METHODS: We performed a subgroup analysis of PSE patients included in a previous retrospective, longitudinal, multicentre observational study on adults. Treatment discontinuation, seizure frequency and adverse events were collected at 3, 6 and 12 months. Sub-analyses by early (≤1 previous ASM) or late PER add-on were also conducted.
RESULTS: Our analysis included 56 individuals with PSE, characterized by varying initial treatment modalities and timeframes relative to disease onset. We found notable retention rates (92.8%, 83.7%, and 69% at 3, 6, and 12 months), with treatment withdrawal mainly due to poor tolerability. One year after PER introduction, seizure frequency significantly reduced, with a responder rate (≥50% reduction) of 83.9% and a seizure-free rate of 51.6%. Adverse events occurred in 25 (46.3%) patients, mainly dizziness, irritability, and behavioural disorders. No major statistical differences were found between early (30 patients, 53.6%) and late add-on groups, except for a higher 6-month responder rate in the early add-on group.

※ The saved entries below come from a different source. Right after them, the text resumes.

(* ===== verification/RoutingTable.v ===== *)
(** * Longest-prefix-match tables

    The interface that [github.com/gaissmai/bart.Table] offers and that the
    packet mapper and the SOCKS router rely on: tables from IP prefixes to
    values with exact lookup ([Get]) and longest-prefix lookup ([Lookup]).
    The library is not part of the repository, so the components are written
    and proved against the class [LPM]; [PrefixMap] is a simple instance, used
    to evaluate the components on concrete tables. *)

From S2P Require Import Prelude GoStrings Netip.
Import netip_facts.
Local Open Scope Z_scope.

(** [p] is the longest prefix among those that satisfy [has] and contain [ip]. *)
Definition longest (has : Prefix → Prop) (ip : Addr) (p : Prefix) : Prop :=
  has p ∧ prefix.Contains p ip = true ∧
  ∀ p', has p' → prefix.Contains p' ip = true → p_bits p' <= p_bits p.

Class LPM (T : Type → Type) : Type := {
  lpm_new {V} : T V;
  Insert {V} : Prefix → V → T V → T V;
  Get {V} : Prefix → T V → option V;
  Lookup {V} : Addr → T V → option V
}.

(** The documented behaviour: a table maps masked prefixes to values, an
    insertion of an invalid prefix is ignored, and [Lookup] is the longest
    match. *)
Class LPMLaws (T : Type → Type) `{LPM T} : Prop := {
  Get_new {V} p : Get p (lpm_new : T V) = None;
  Get_Insert {V} p q (v : V) (t : T V) :
    prefix.IsValid p = true →
    Get q (Insert p v t) =
      if decide (prefix.Masked q = prefix.Masked p) then Some v else Get q t;
  Insert_invalid {V} p (v : V) (t : T V) :
    prefix.IsValid p = false → Insert p v t = t;
  Get_same {V} p q (t : T V) :
    prefix.Masked p = prefix.Masked q → Get p t = Get q t;
  Lookup_Some {V} ip (t : T V) v :
    Lookup ip t = Some v ↔
    ∃ p, longest (λ p, masked p ∧ is_Some (Get p t)) ip p ∧ Get p t = Some v;
  Lookup_None {V} ip (t : T V) :
    Lookup ip t = None ↔
    ∀ p, masked p → is_Some (Get p t) → prefix.Contains p ip = false
}.

(** A property of every value of a table is kept by insertions and holds of
    what a lookup finds. *)
Section values.
Context {T : Type → Type} `{LPMLaws T} {V : Type} (P : V → Prop).

Definition table_all (t : T V) : Prop := ∀ p v, Get p t = Some v → P v.

Lemma table_all_new : table_all lpm_new.
Proof. intros p v. by rewrite Get_new. Qed.
Lemma table_all_Insert p v t : P v → table_all t → table_all (Insert p v t).
Proof.
  intros Hv Ht. destruct (prefix.IsValid p) eqn:Hp; [|by rewrite Insert_invalid].
  intros q w. rewrite Get_Insert by done. case_decide; [by intros [= <-]|apply Ht].
Qed.
Lemma table_all_Lookup t ip v : table_all t → Lookup ip t = Some v → P v.
Proof. intros Ht (p & _ & Hp)%Lookup_Some. by eapply Ht. Qed.
End values.

(** ** An instance *)

(** A finite map from masked prefixes, with their masks checked on lookup. *)
Record PrefixMap (V : Type) : Type := MkPrefixMap { pm_map : gmap Prefix V }.
Arguments MkPrefixMap {V} _.
Arguments pm_map {V} _.

Definition pm_insert {V} (p : Prefix) (v : V) (t : PrefixMap V) : PrefixMap V :=
  if prefix.IsValid p then MkPrefixMap (<[prefix.Masked p := v]> (pm_map t)) else t.
Definition pm_get {V} (p : Prefix) (t : PrefixMap V) : option V :=
  if prefix.IsValid p then pm_map t !! prefix.Masked p else None.
Definition pm_better {V} (ip : Addr) (best : option (Prefix * V)) (e : Prefix * V) :
    option (Prefix * V) :=
  if prefix.wf e.1 && bool_decide (prefix.Masked e.1 = e.1) && prefix.Contains e.1 ip then
    match best with
    | Some b => if p_bits b.1 <? p_bits e.1 then Some e else best
    | None => Some e
    end
  else best.
Definition pm_lookup {V} (ip : Addr) (t : PrefixMap V) : option V :=
  snd <$> foldl (pm_better ip) None (map_to_list (pm_map t)).

#[export] Instance PrefixMap_LPM : LPM PrefixMap := {
  lpm_new _ := MkPrefixMap ∅;
  Insert _ := pm_insert;
  Get _ := pm_get;
  Lookup _ := pm_lookup
}.

Lemma masked_IsValid p a : prefix.Contains p a = true → prefix.IsValid p = true.
Proof.
  destruct (prefix.IsValid p) eqn:E; [done|]. by rewrite Contains_invalid.
Qed.

(** Two masked prefixes of the same length that contain an address agree. *)
Lemma masked_Contains_eq p q a :
  masked p → masked q → prefix.Contains p a = true → prefix.Contains q a = true →
  p_bits p = p_bits q → p = q.
Proof.
  intros Hp Hq Hcp Hcq Hb.
  pose proof (masked_IsValid _ _ Hcp) as Hvp. pose proof (masked_IsValid _ _ Hcq) as Hvq.
  pose proof (masked_base p Hp Hvp) as [Bp Pp]. pose proof (masked_base q Hq Hvq) as [Bq Pq].
  pose proof (prefix_wf_base p (proj2 Hp) Hvp) as [_ Zp].
  pose proof (prefix_wf_base q (proj2 Hq) Hvq) as [_ Zq].
  apply Contains_masked in Hcp as (_ & _ & Lp & Rp); [|done].
  apply Contains_masked in Hcq as (_ & _ & Lq & Rq); [|done].
  assert (psize p = psize q) as Hs by (unfold psize; congruence).
  assert (p_addr p = p_addr q) as Ha.
  { apply addr_eq_by_value; [congruence|done|done|]. fold (base p) (base q).
    rewrite <-Hs in *. revert Bp Bq Rp Rq. generalize (base p / psize p), (base q / psize p).
    intros x y -> -> Rp Rq. f_equal. nia. }
  destruct p, q; simpl in *; congruence.
Qed.

Lemma pm_fold_spec {V} ip (l : list (Prefix * V)) b0 :
  (∀ e, b0 = Some e → masked e.1 ∧ prefix.Contains e.1 ip = true) →
  match foldl (pm_better ip) b0 l with
  | Some b => masked b.1 ∧ prefix.Contains b.1 ip = true ∧ (b ∈ l ∨ b0 = Some b) ∧
              (∀ e, e ∈ l → masked e.1 → prefix.Contains e.1 ip = true → p_bits e.1 <= p_bits b.1) ∧
              (∀ e, b0 = Some e → p_bits e.1 <= p_bits b.1)
  | None => b0 = None ∧ ∀ e, e ∈ l → masked e.1 → prefix.Contains e.1 ip = false
  end.
Proof.
  revert b0; induction l as [|x l IH]; intros b0 H0; simpl.
  { destruct b0 as [b|]; [|split; [done|]; intros e ?%elem_of_nil; done].
    destruct (H0 b eq_refl). split_and!; try done; [by right| |].
    - intros e ?%elem_of_nil. done.
    - intros e [= ->]. lia. }
  assert (∀ e, pm_better ip b0 x = Some e → masked e.1 ∧ prefix.Contains e.1 ip = true) as Hx.
  { intros e. unfold pm_better.
    destruct (_ && _ && _) eqn:Hg; [|apply H0].
    apply andb_true_iff in Hg as [[Hw Hm%bool_decide_eq_true]%andb_true_iff Hc].
    assert (masked x.1) by done.
    destruct b0 as [b|]; [|by intros [= <-]]. case_match; [by intros [= <-]|apply H0]. }
  specialize (IH (pm_better ip b0 x) Hx).
  destruct (foldl _ _ l) as [b|].
  - destruct IH as (Hm & Hc & Hin & Hall & Hb). split_and!; [done|done| | |].
    + destruct Hin as [Hin|Hin]; [left; by right|]. revert Hin. unfold pm_better.
      destruct (_ && _ && _); [|by right].
      destruct b0 as [b1|]; [case_match|]; intros; simplify_eq; auto; left; by left.
    + intros e [->|He]%elem_of_cons Hme Hce; [|by apply Hall].
      destruct (pm_better ip b0 x) as [e'|] eqn:E.
      * specialize (Hb e' eq_refl). revert E. unfold pm_better.
        destruct Hme as [Hme Hwe]. rewrite Hwe, Hce, bool_decide_true by done. simpl.
        destruct b0 as [b1|]; [|intros [= <-]; done].
        destruct (Z.ltb_spec (p_bits b1.1) (p_bits x.1)); intros [= <-]; lia.
      * revert E. unfold pm_better. destruct Hme as [Hme Hwe].
        rewrite Hwe, Hce, bool_decide_true by done. simpl.
        destruct b0; [case_match; done|done].
    + intros e ->. destruct (pm_better ip (Some e) x) as [e'|] eqn:E.
      * specialize (Hb e' eq_refl). revert E. unfold pm_better.
        destruct (_ && _ && _); [|intros [= <-]; done].
        destruct (Z.ltb_spec (p_bits e.1) (p_bits x.1)); intros [= <-]; lia.
      * revert E. unfold pm_better. destruct (_ && _ && _); [case_match; done|done].
  - destruct IH as [Hn Hall].
    assert (b0 = None ∧ (masked x.1 → prefix.Contains x.1 ip = false)) as [-> Hx'].
    { revert Hn. unfold pm_better. destruct (_ && _ && _) eqn:Hg.
      - destruct b0; [case_match; done|done].
      - intros ->. split; [done|]. intros [Hm Hw]. rewrite Hw, bool_decide_true in Hg by done.
        done. }
    split; [done|]. intros e [->|He]%elem_of_cons; auto.
Qed.

#[export] Instance PrefixMap_LPMLaws : LPMLaws PrefixMap.
Proof.
  assert (∀ V p (t : PrefixMap V) ip, masked p → prefix.Contains p ip = true →
    Get p t = pm_map t !! p) as Hget.
  { intros V p t ip [Hm _] Hc%masked_IsValid. simpl. unfold pm_get. by rewrite Hc, Hm. }
  split.
  - intros V p. simpl. unfold pm_get. by case_match.
  - intros V p q v t Hp. simpl. unfold pm_insert, pm_get. rewrite Hp. simpl.
    destruct (prefix.IsValid q) eqn:Hq; rewrite ?lookup_insert.
    + by repeat case_decide; try congruence.
    + case_decide as Heq; [|done]. apply Masked_IsValid in Hp. rewrite <-Heq in Hp.
      unfold prefix.Masked in Hp. rewrite Hq in Hp. done.
  - intros V p v t Hp. simpl. unfold pm_insert. by rewrite Hp.
  - intros V p q t Hpq. simpl. unfold pm_get. rewrite Hpq.
    assert (prefix.IsValid p = prefix.IsValid q) as ->; [|done].
    assert (∀ p, prefix.IsValid (prefix.Masked p) = prefix.IsValid p) as HM.
    { intros p'. destruct (prefix.IsValid p') eqn:E; [by apply Masked_IsValid|]. unfold prefix.Masked. by rewrite E. }
    by rewrite <-(HM p), Hpq, HM.
  - intros V ip t v. simpl. unfold pm_lookup.
    pose proof (pm_fold_spec ip (map_to_list (pm_map t)) None ltac:(done)) as Hs.
    destruct (foldl _ _ _) as [[p w]|]; simpl.
    + destruct Hs as (Hm & Hc & [Hin%elem_of_map_to_list|?] & Hall & _); [|done]. simpl in *.
      assert (longest (λ p, masked p ∧ is_Some (Get p t)) ip p) as Hl.
      { split; [split; [done|rewrite (Hget _ _ _ ip); eauto]|]. split; [done|].
        intros p' [Hm' [w' Hw']] Hc'. rewrite (Hget _ _ _ ip) in Hw' by done.
        apply (Hall (p', w')); [|done..]. by apply elem_of_map_to_list. }
      split.
      * intros [= <-]. exists p. split; [done|]. by rewrite (Hget _ _ _ ip).
      * intros (p' & ([Hm' Hs'] & Hc' & Hmax) & Hv).
        assert (p' = p) as ->.
        { destruct Hl as (Hh & _ & Hmax'). apply (masked_Contains_eq _ _ ip); try done.
          apply Z.le_antisymm; [by apply Hmax'|by apply Hmax]. }
        rewrite (Hget _ _ _ ip) in Hv by done. congruence.
    + split; [done|]. intros (p & ([Hm Hsm] & Hc & _) & Hv).
      rewrite (Hget _ _ _ ip) in Hv by done.
      destruct Hs as [_ Hs]. specialize (Hs (p, v)). simpl in Hs.
      rewrite Hs in Hc; [done| |done]. by apply elem_of_map_to_list.
  - intros V ip t. simpl. unfold pm_lookup.
    pose proof (pm_fold_spec ip (map_to_list (pm_map t)) None ltac:(done)) as Hs.
    destruct (foldl _ _ _) as [[p w]|]; simpl.
    + destruct Hs as (Hm & Hc & [Hin%elem_of_map_to_list|?] & Hall & _); [|done]. simpl in *.
      split; [done|]. intros H. rewrite H in Hc; [done|done|].
      change (is_Some (Get p t)). rewrite (Hget _ _ _ ip); eauto.
    + split; [|done]. intros _ p Hm [v Hv].
      destruct (prefix.Contains p ip) eqn:Hc; [|done].
      change (Get p t = Some v) in Hv. rewrite (Hget _ _ _ ip) in Hv by done.
      rewrite <-Hc. apply (proj2 Hs (p, v)); [|done]. by apply elem_of_map_to_list.
Qed.
Lemma plain_print p : permission_ok p = true → plain (print_permission p) = true.
Proof.
  unfold permission_ok, print_permission. destruct (AnyProtocol p); [done|].
  rewrite andb_true_iff. intros [(_ & _ & Hp & _)%protocol_facts _].
  rewrite !plain_app, Hp. simpl. destruct (HasPorts p); [apply plain_range_text|done].
Qed.
Lemma Cut_print p :
  AnyProtocol p = false → protocol_ok (Protocol p) = true →
  Cut (print_permission p) ":"%char =
    (protocol_name (Protocol p),
     (if HasPorts p then range_text (FirstPort p) (LastPort p) else "*"), true).
Proof.
  intros Ha (Hn & _)%protocol_facts. unfold print_permission. rewrite Ha.
  generalize (if HasPorts p then range_text (FirstPort p) (LastPort p) else "*"). intros r.
  change (":" +:+ r) with (String ":"%char r). by apply Cut_app.
Qed.
Lemma range_text_not_star first last : String.eqb (range_text first last) "*" = false.
Proof.
  apply String.eqb_neq. intros H.
  assert ("*"%char ∈ chars (range_text first last)) as Hin by (rewrite H; by left).
  by apply range_text_chars in Hin as [?|?].
Qed.
Lemma print_not_star p :
  AnyProtocol p = false → protocol_ok (Protocol p) = true → String.eqb (print_permission p) "*" = false.
Proof.
  intros Ha Hp. pose proof (Cut_print p Ha Hp) as Hc. apply String.eqb_neq. intros H.
  by rewrite H in Hc.
Qed.

Lemma ParsePermission_canonical p :
  permission_ok p = true → ParsePermission (print_permission p) = Ok p.
Proof.
  intros Hok. unfold ParsePermission. destruct p as [any proto ports first last].
  unfold permission_ok in Hok. simpl in *. destruct any.
  { apply bool_decide_eq_true in Hok. by injection Hok as -> -> -> ->. }
  apply andb_true_iff in Hok as [Hp Hr].
  rewrite print_not_star, Cut_print by done. simpl.
  destruct (protocol_facts proto Hp) as (_ & _ & _ & -> & Hnum). rewrite String.eqb_refl. simpl.
  assert ((match namedProtocols (protocol_name proto) with
           | Some (number, _, _) => Ok number
           | None => match ParseUint (protocol_name proto) 8 with
                     | Some n => Ok n | None => Err ENotNormalized end
           end : result permission_error Z) = Ok proto) as ->.
  { destruct (namedProtocols _) as [[[k ?] ?]|]; [by subst|by rewrite Hnum]. }
  simpl. destruct ports; simpl.
  - rewrite range_text_not_star. rewrite !andb_true_iff in Hr.
    destruct Hr as [[[-> Hf] Hfl] Hl]. simpl. unfold range_text.
    destruct (Z.eqb_spec first last) as [->|Hne].
    + rewrite Cut_none by (by apply FormatUint_no). simpl.
      by rewrite ParseUint_FormatUint by lia.
    + change ("-" +:+ FormatUint last) with (String "-"%char (FormatUint last)).
      rewrite Cut_app by (by apply FormatUint_no). by rewrite !ParseUint_FormatUint by lia.
  - apply andb_true_iff in Hr as [->%Z.eqb_eq ->%Z.eqb_eq]. done.
Qed.
Lemma normalizePermission_inv raw l s :
  normalizePermission raw = Ok l → s ∈ l → ∃ p, permission_ok p = true ∧ s = print_permission p.
Proof.
  unfold normalizePermission. destruct (String.eqb raw ""); [done|].
  destruct (negb _); [done|]. destruct (negb _); [done|]. destruct (String.eqb raw "*").
  { intros [= <-] ->%list_elem_of_singleton. by exists (MkPermission true 0 false 0 0). }
  destruct (Cut raw _) as [[protoRaw portRaw] hasProto]. destruct hasProto; simpl.
  2:{ intros (ports & (f & la & ? & ? & ->)%normalizePortRange_inv & [= <-])%bind_ok_inv.
      rewrite !elem_of_cons, elem_of_nil. intros [->|[->|[]]].
      - exists (MkPermission false 6 true f la). split; [|done]. unfold permission_ok; simpl; lia.
      - exists (MkPermission false 17 true f la). split; [|done]. unfold permission_ok; simpl; lia. }
  destruct (_ || _ || _); [done|].
  intros ([proto b] & (n & Hn & -> & ->)%normalizeProtocol_inv & H)%bind_ok_inv.
  destruct (String.eqb portRaw "*").
  { injection H as <-. intros ->%list_elem_of_singleton.
    exists (MkPermission false n false 0 0). unfold permission_ok. simpl. by rewrite Hn. }
  destruct (port_bearing n) eqn:Hb; [|done]. simpl in H. revert H.
  intros (ports & (f & la & ? & ? & ->)%normalizePortRange_inv & [= <-])%bind_ok_inv.
  intros ->%list_elem_of_singleton. exists (MkPermission false n true f la).
  unfold permission_ok. simpl. rewrite Hn, Hb. split; [lia|done].
Qed.

Lemma normalizePermission_print p :
  permission_ok p = true → normalizePermission (print_permission p) = Ok [print_permission p].
Proof.
  intros Hok. pose proof (plain_print p Hok) as Hpl. unfold normalizePermission.
  rewrite (TrimSpace_plain _ Hpl), (ToLower_plain _ Hpl), String.eqb_refl. simpl.
  destruct p as [any proto ports first last]. unfold permission_ok in Hok. simpl in *. destruct any.
  { apply bool_decide_eq_true in Hok. by injection Hok as -> -> -> ->. }
  apply andb_true_iff in Hok as [Hp Hr].
  rewrite print_not_star, Cut_print by done. simpl.
  destruct (protocol_facts proto Hp) as (_ & Hne%String.eqb_neq & _ & Hnp & _). rewrite Hne, Hnp.
  assert (String.eqb (print_permission (MkPermission false proto ports first last)) "" = false) as ->.
  { apply String.eqb_neq. intros H. apply (f_equal chars) in H.
    unfold print_permission in H. simpl in H. rewrite !chars_app in H. by destruct (chars _). }
  destruct ports; simpl.
  - rewrite !andb_true_iff in Hr. destruct Hr as [[[Hb Hf] Hfl] Hl].
    rewrite range_text_not_star, Hb. simpl.
    assert (String.eqb (range_text first last) "" = false) as ->.
    { apply String.eqb_neq. intros H. unfold range_text in H. destruct (first =? last).
      - by apply FormatUint_nonempty in H.
      - apply (f_equal chars) in H. rewrite chars_app in H.
        by destruct (chars (FormatUint first)). }
    rewrite (proj2 (ContainsChar_false _ _)) by (by intros [?|?]%range_text_chars). simpl.
    rewrite normalizePortRange_fix by lia. done.
  - done.
Qed.

(** The normal form of permissions.  Every string that normalization
    produces is the canonical text of a permission with a valid protocol and an
    ascending 16-bit port range, [ParsePermission] accepts it, and normalizing
    it again changes nothing. *)
Theorem normalizePermission_normal raw l s :
  normalizePermission raw = Ok l → s ∈ l →
  normalizePermission s = Ok [s] ∧
  ∃ p, ParsePermission s = Ok p ∧ permission_ok p = true ∧ s = print_permission p.
Proof.
  intros Hn Hs. destruct (normalizePermission_inv raw l s Hn Hs) as (p & Hp & ->).
  split; [by apply normalizePermission_print|]. exists p. split_and!; [|done..].
  by apply ParsePermission_canonical.
Qed.
Lemma normalizePermission_normal_witness :
  ∃ p, ParsePermission "udp:8000-9000" = Ok p ∧ permission_ok p = true.
Proof.
  destruct (normalizePermission_normal "8000-9000" ["tcp:8000-9000"; "udp:8000-9000"] "udp:8000-9000"
    eq_refl ltac:(right; left)) as (_ & p & Hp & Hok & _).
  exists p. split; [exact Hp|exact Hok].
Defined.
Lemma dom_initial c : dom (v_addresses (initial_vstate c)) = list_to_set (c_Addresses c).
Proof.
  unfold initial_vstate. simpl.
  assert (∀ (m : gmap Addr string), dom (foldl (λ m a, <[a := "profile " +:+ c_Name c]> m) m
    (c_Addresses c)) = list_to_set (c_Addresses c) ∪ dom m) as ->.
  { induction (c_Addresses c) as [|a l IH]; intros m; simpl; [by rewrite (left_id_L ∅ (∪))|].
    rewrite IH, dom_insert_L. by rewrite (assoc_L (∪)), (comm_L (∪) _ {[a]}). }
  by rewrite dom_empty_L, (right_id_L ∅ (∪)).
Qed.

Lemma Validate_config_ok c : Validate c = Ok tt → config_ok c.
Proof.
  intros H. unfold Validate in H. ok_guard H as Hv. ok_guard H as Hl.
  apply negb_false_iff, Z.eqb_eq in Hv.
  destruct (normalizeDNSSuffix (c_DNSSuffix c)) as [suffix|] eqn:Hs; [|done].
  ok_guard H as Hsuf. apply negb_false_iff, String.eqb_eq in Hsuf as ->.
  ok_inv H as families Hf. apply validate_own_ok in Hf as (Hu & Hnd & Hfam).
  ok_guard H as Hne. apply Nat.eqb_neq in Hne.
  ok_inv H as st Hp. ok_inv H as nf Hnf. apply wrap_ok_inv in Hnf.
  apply guard_err_ok_inv, negb_false_iff in H. unfold packetFiltersEqual in H.
  apply bool_decide_eq_true in H.
  assert (vinv families (c_Addresses c) (c_Peers c) st) as [].
  { apply (ifoldM_ind (vinv families (c_Addresses c)) _ _ _ _ Hp).
    - split; simpl; try done; try apply NoDup_nil_2; try (by rewrite ?dom_empty_L).
      + pose proof (dom_initial c). simpl in *. by rewrite app_nil_r.
      + rewrite app_nil_r. by apply NoDup_fmap_1 in Hnd.
      + by intros p r ?%elem_of_nil.
    - intros i pre p s1 s2 _ Hi Hstep%wrap_ok_inv. by apply (validate_peer_inv _ _ _ s1). }
  split; try done.
  - intros E. by rewrite E in Hne.
  - by rewrite <-Hfam.
  - intros p q r Hip Hiq Hrp Hrq.
    pose proof (vi_allowed0 p r Hip Hrp) as H1. pose proof (vi_allowed0 q r Hiq Hrq) as H2.
    apply list_elem_of_lookup in Hip as [i Hi]. apply list_elem_of_lookup in Hiq as [j Hj].
    assert (i = j) as ->; [|congruence].
    apply (NoDup_lookup (peer_Name <$> c_Peers c) i j (peer_Name p)); [done|..].
    + by rewrite list_lookup_fmap, Hi.
    + rewrite list_lookup_fmap, Hj. simpl. congruence.
  - rewrite Hnf. destruct (c_PacketFilter c), nf; simpl in *; congruence.
Qed.

(** ** Normal forms *)

Lemma sort_peer_idemp p : sort_peer (sort_peer p) = sort_peer p.
Proof.
  unfold sort_peer. simpl. f_equal; apply go_sort_idemp; apply _.
Qed.

Lemma sorted_map_key {A} (f : A → A) (key : A → string) l :
  (∀ x, key (f x) = key x) →
  StronglySorted (not_after (less_key key)) l → StronglySorted (not_after (less_key key)) (f <$> l).
Proof.
  intros Hf. induction 1 as [|x l Hs IH Hall]; simpl; constructor; [done|].
  apply Forall_fmap. eapply Forall_impl; [exact Hall|].
  intros y. unfold not_after, less_key. simpl. by rewrite !Hf.
Qed.

Lemma sortConfig_idemp c : sortConfig (sortConfig c) = sortConfig c.
Proof.
  unfold sortConfig. simpl. f_equal; [apply go_sort_idemp; apply _|].
  rewrite go_sort_id.
  - rewrite <-list_fmap_compose. apply list_fmap_ext. intros i p _. apply sort_peer_idemp.
  - apply sorted_map_key; [done|]. by apply go_sort_sorted; apply _.
Qed.

Lemma mask_routes_id families peers :
  Forall (peer_ok families) peers → mask_routes <$> peers = peers.
Proof.
  intros Hall. rewrite <-(list_fmap_id peers) at 2. apply list_fmap_ext.
  intros i p Hp. apply list_elem_of_lookup_2 in Hp.
  rewrite Forall_forall in Hall. destruct (Hall p Hp) as [_ _ _ _ Hr].
  destruct p as [n k ps e ka a r x]. unfold mask_routes. simpl in *. f_equal.
  rewrite <-(list_fmap_id r) at 2. apply list_fmap_ext. intros j q Hq.
  apply list_elem_of_lookup_2 in Hq. rewrite Forall_forall in Hr. by apply Hr.
Qed.

Lemma valid_sorted_normal c :
  Validate c = Ok tt → sortConfig c = c → NormalizeConfig c = Ok c.
Proof.
  intros Hv Hs. pose proof (Validate_config_ok c Hv) as [].
  unfold NormalizeConfig. rewrite ok_suffix0. erewrite mask_routes_id by done.
  rewrite ok_filter0. simpl.
  assert (MkConfig (c_Version c) (c_Name c) (c_DNSSuffix c) (c_Addresses c) (c_ListenPort c)
    (c_PacketFilter c) (c_Peers c) = c) as -> by (by destruct c).
  by rewrite Hs, Hv.
Qed.
Lemma sorted_valid_normal c0 c :
  c = sortConfig c0 → Validate c = Ok tt → NormalizeConfig c = Ok c.
Proof.
  intros -> Hv. apply valid_sorted_normal; [done|]. apply sortConfig_idemp.
Qed.

Lemma NormalizeConfig_inv c c' :
  NormalizeConfig c = Ok c' → Validate c' = Ok tt ∧ ∃ c0, c' = sortConfig c0.
Proof.
  unfold NormalizeConfig. destruct (normalizeDNSSuffix _); [|done]. intros H.
  ok_inv H as f Hf. ok_inv H as u Hv. injection H as <-. destruct u. eauto.
Qed.

(** C34. A validated configuration is one WireGuard can route by.  It has at
    most one address per family, every address is a native unicast address that
    nobody else has, peers have distinct names and distinct nonzero keys, no
    prefix is an AllowedIP of two peers, keepalives fit the protocol's field,
    and the DNS suffix and the packet filter are in normal form. *)
Theorem Validate_sound c : Validate c = Ok tt → config_ok c.
Proof. apply Validate_config_ok. Qed.

(** Normalization is idempotent: a configuration that was normalized and
    persisted is accepted again and stays as it is. *)
Theorem NormalizeConfig_idempotent c c' :
  NormalizeConfig c = Ok c' → NormalizeConfig c' = Ok c'.
Proof. intros (Hv & c0 & He)%NormalizeConfig_inv. by eapply sorted_valid_normal. Qed.

(** *** From a manifest *)

Section normalize_facts.
Context (readFile : option (string → option string)).

Lemma normalizePeer_psk p families peer psk :
  normalizePeer readFile p families = Ok (peer, psk) → HasPresharedKey peer = bool_decide (is_Some psk).
Proof.
  unfold normalizePeer. intros H. ok_guard H as _. ok_inv H as k Hk. ok_inv H as u Hu.
  ok_guard H as _. ok_inv H as a Ha. ok_inv H as r Hr. ok_inv H as o Ho. injection H as <- <-. simpl.
  destruct (String.eqb (pm_PresharedKeyFile p) ""); simpl in *.
  - by injection Ho as <-.
  - ok_inv Ho as key Hkey. injection Ho as <-. symmetry. apply bool_decide_eq_true. eauto.
Qed.

(** The preshared keys kept are those of the peers that have one. *)
Definition psk_inv (st : nstate) : Prop :=
  ∀ name, is_Some (n_psk st !! name) ↔
    ∃ p, p ∈ n_peers st ∧ peer_Name p = name ∧ HasPresharedKey p = true.
Lemma normalize_peer_psk families st raw st' :
  normalize_peer readFile families st raw = Ok st' → psk_inv st → psk_inv st'.
Proof.
  unfold normalize_peer. intros H Hi. ok_inv H as [peer psk] Hp. ok_guard H as Hn.
  ok_guard H as Hk. ok_inv H as am Ham. ok_inv H as rm Hrm. injection H as <-.
  apply normalizePeer_psk in Hp. intros name. simpl. setoid_rewrite elem_of_app.
  setoid_rewrite list_elem_of_singleton. specialize (Hi name).
  destruct psk as [key|]; simpl in Hp.
  - rewrite lookup_insert_is_Some'. rewrite Hi. split.
    + intros [<-|(q & ? & ? & ?)]; eauto 10.
    + intros (q & [Hq| ->] & ? & ?); eauto 10.
  - rewrite Hi. split.
    + intros (q & ? & ? & ?); eauto 10.
    + intros (q & [Hq| ->] & ? & ?); [eauto|congruence].
Qed.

CONCLUSIONS: Adjunctive PER was effective and well-tolerated in patients with PSE in a real-world setting. Perampanel demonstrated good efficacy and safety as both early and late add-on treatment, making it a compelling option for this unique patient population.
方法:我们对以前的回顾性研究中纳入的PSE患者进行了亚组分析,纵向,成人多中心观察性研究。停止治疗,收集3,6和12个月时的癫痫发作频率和不良事件.还进行了早期(≤1个先前的ASM)或晚期PER附加子分析。
结果:我们的分析包括56名PSE患者,以相对于疾病发作的不同初始治疗方式和时间框架为特征。我们发现显著的保留率(92.8%,83.7%,在3、6和12个月时为69%),治疗退出主要是由于耐受性差。PER引入一年后,癫痫发作频率显著降低,应答率(减少≥50%)为83.9%,无癫痫发作率为51.6%。25例(46.3%)患者发生不良事件,主要是头晕,烦躁,和行为障碍。早期(30例患者,53.6%)和后期附加组,除了早期添加组的6个月应答率更高。
结论:在真实世界环境中,辅助PER在PSE患者中是有效且耐受性良好的。Perampanel在早期和晚期附加治疗中表现出良好的疗效和安全性,使其成为这个独特的患者群体的一个令人信服的选择。